**TASK DETAILS**
Beginning with the first line, please repeat the entries exactly and end on the line that contains "From S2P Require".

┌──

(* ===== verification/Persistence.v ===== *)
(** * Persistence: the server's side of snapshots

    [src/server/persistence.cpp]: taking a snapshot of every database, doing so
    in a forked child, and loading one back at startup or for DEBUG RELOAD.
    What the operating system answers ([open], [write], [rename], [fork],
    [waitpid], the clocks) is an input. *)

From Stdlib Require Import ZArith Lia.
From stdpp Require Import base list numbers option gmap strings.
From S2P Require Import Prelude Encoding MapSpec Dict Db ListValue Object Rdb Command Keyspace RdbObject RdbFile.

Module Persistence.
Import Keyspace Rdb RdbObject RdbFile.

(** What the rest of the server hears: the callbacks of the databases, and
    that the watchers of a database have to be told it was emptied. *)
Inductive news := DatabaseEvent (index : nat) (e : Db.event) | WatchersOfFlushed (index : nat).

Section Server.
Context {D : Type -> Type} {ops : MapOps D}.

Abbreviation database := (Db.t D (Object.value D)).

Record server := mkServer {
  databases_ : list database; dirty_ : Z; last_save_time_ : Z; rdb_saves_ : Z;
  bgsave_pid_ : Z; dirty_at_fork_ : Z; last_bgsave_ok_ : bool;
  loading_ : bool; load_failed_ : bool; heard : list news }.

Definition set_databases (s : server) (dbs : list database) : server :=
  mkServer dbs (dirty_ s) (last_save_time_ s) (rdb_saves_ s) (bgsave_pid_ s) (dirty_at_fork_ s) (last_bgsave_ok_ s) (loading_ s) (load_failed_ s) (heard s).
Definition set_saved (s : server) (dirty time saves : Z) : server :=
  mkServer (databases_ s) dirty time saves (bgsave_pid_ s) (dirty_at_fork_ s) (last_bgsave_ok_ s) (loading_ s) (load_failed_ s) (heard s).
Definition set_child (s : server) (pid at_fork : Z) (ok : bool) : server :=
  mkServer (databases_ s) (dirty_ s) (last_save_time_ s) (rdb_saves_ s) pid at_fork ok (loading_ s) (load_failed_ s) (heard s).
Definition set_loading (s : server) (loading failed : bool) : server :=
  mkServer (databases_ s) (dirty_ s) (last_save_time_ s) (rdb_saves_ s) (bgsave_pid_ s) (dirty_at_fork_ s) (last_bgsave_ok_ s) loading failed (heard s).
Definition hear (s : server) (ns : list news) : server :=
  mkServer (databases_ s) (dirty_ s) (last_save_time_ s) (rdb_saves_ s) (bgsave_pid_ s) (dirty_at_fork_ s) (last_bgsave_ok_ s) (loading_ s) (load_failed_ s) (heard s ++ ns).

Definition rdbPath (dir dbfilename : bytes) : bytes :=
  if (dir =b? []) || (dir =b? str ".") then dbfilename else dir ++ str "/" ++ dbfilename.

(** ** Callbacks *)

(** The callbacks of a database: a key that appears while a snapshot is being
    loaded is not news. *)
Definition audible (loading : bool) (e : Db.event) : bool := match e with Db.NewKey _ => negb loading | Db.Expired _ => true end.

(** What the databases called back about while they were worked on. *)
Definition drain (s : server) (dbs : list database) : server :=
  hear (set_databases s (map Command.clear_events dbs))
    (concat (imap (fun i d => map (DatabaseEvent i) (List.filter (audible (loading_ s)) (Db.events d))) dbs)).

(** ** Taking a snapshot *)

(** What the operating system answers during a save. *)
Record host := mkHost { now : Z; time : Z; pid : Z; opened : bool; renamed : bool; strerror : bytes }.

Fixpoint write_keys (f : writer) (w : world) (d : database) (now : Z) (ks : list bytes) : option (writer * world * database) :=
  match ks with
  | [] => Some (f, w, d)
  | key :: ks =>
      '(d, at_) ← Db.expireAtMs d key;
      if negb (at_ =? -1) && (at_ <=? now) then write_keys f w d now ks
      else
        '(d, value) ← Db.lookupRead Object.touch d key now;
        match value with
        | None => write_keys f w d now ks
        | Some v => '(f, w) ← writeEntry f w key v at_; write_keys f w d now ks
        end
  end.

Fixpoint write_databases (f : writer) (w : world) (now : Z) (i : nat) (dbs : list database) : option (writer * world * list database) :=
  match dbs with
  | [] => Some (f, w, [])
  | d :: dbs =>
      if (Db.size d =? 0)%nat then
        '(f, w, dbs) ← write_databases f w now (S i) dbs; Some (f, w, d :: dbs)
      else
        '(f, w) ← selectDb f w (Z.of_nat i) (Z.of_nat (Db.size d)) (Z.of_nat (Db.expiresSize d));
        '(f, w, d) ← write_keys f w d now (Db.keys d);
        '(f, w, dbs) ← write_databases f w now (S i) dbs;
        Some (f, w, d :: dbs)
  end.

(** The message of a failure. *)
Definition writeRdbFile (path : bytes) (h : host) (dbs : list database) (w : world) : option (world * list database * option bytes) :=
  '(w, f) ← create path (pid h) (opened h) w;
  match f with
  | None => Some (w, dbs, Some (strerror h))
  | Some f =>
      '(f, w, dbs) ← write_databases f w (now h) 0 dbs;
      '(w, ok) ← finish f w (renamed h);
      Some (w, dbs, if ok : bool then None else Some (str "write failed"))
  end.

Definition saveRdb (path : bytes) (h : host) (s : server) (w : world) : option (world * server * option bytes) :=
  '(w, dbs, err) ← writeRdbFile path h (databases_ s) w;
  let s := drain s dbs in
  Some (w, match err with Some _ => s | None => set_saved s 0 (time h) (u64 (rdb_saves_ s + 1)) end, err).

(** ** In a child *)

Inductive forked := ForkFailed (strerror : bytes) | ForkedAs (pid : Z).

(** The parent's side; [Some] is the message of a failure. *)
Definition startBackgroundSave (f : forked) (s : server) : server * option bytes :=
  if negb (bgsave_pid_ s =? -1) then (s, Some (str "Background save already in progress"))
  else
    match f with
    | ForkFailed msg => (set_child s (bgsave_pid_ s) (dirty_at_fork_ s) false, Some msg)
    | ForkedAs p => (set_child s p (dirty_ s) (last_bgsave_ok_ s), None)
    end.

(** The child's side: it works on its own copy and exits. *)
Definition background_child (path : bytes) (h : host) (s : server) (w : world) : option (world * Z) :=
  '(w, _, err) ← writeRdbFile path h (databases_ s) w;
  Some (w, match err with None => 0 | Some _ => 1 end).

Inductive waited := StillRunning | WaitFailed | Exited (status : Z) | Signaled.

Definition reapBackgroundSave (r : waited) (time : Z) (s : server) : server :=
  if bgsave_pid_ s =? -1 then s
  else
    match r with
    | StillRunning => s
    | WaitFailed => set_child s (-1) (dirty_at_fork_ s) false
    | Exited status =>
        let ok := status =? 0 in
        let s := set_child s (-1) (dirty_at_fork_ s) ok in
        if negb ok then s
        else set_saved s (if dirty_at_fork_ s <=? dirty_ s then dirty_ s - dirty_at_fork_ s else 0) time (u64 (rdb_saves_ s + 1))
    | Signaled => set_child s (-1) (dirty_at_fork_ s) false
    end.

(** ** Loading *)

Definition store_database (s : server) (i : nat) (d : database) : server :=
  hear (set_databases s (<[i := Command.clear_events d]> (databases_ s))) (map (DatabaseEvent i) (List.filter (audible (loading_ s)) (Db.events d))).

└──

**FINAL ANSWER**
(* ===== verification/Persistence.v ===== *)
(** * Persistence: the server's side of snapshots

    [src/server/persistence.cpp]: taking a snapshot of every database, doing so
    in a forked child, and loading one back at startup or for DEBUG RELOAD.
    What the operating system answers ([open], [write], [rename], [fork],
    [waitpid], the clocks) is an input. *)

From Stdlib Require Import ZArith Lia.
From stdpp Require Import base list numbers option gmap strings.
From S2P Require Import Prelude Encoding MapSpec Dict Db ListValue Object Rdb Command Keyspace RdbObject RdbFile.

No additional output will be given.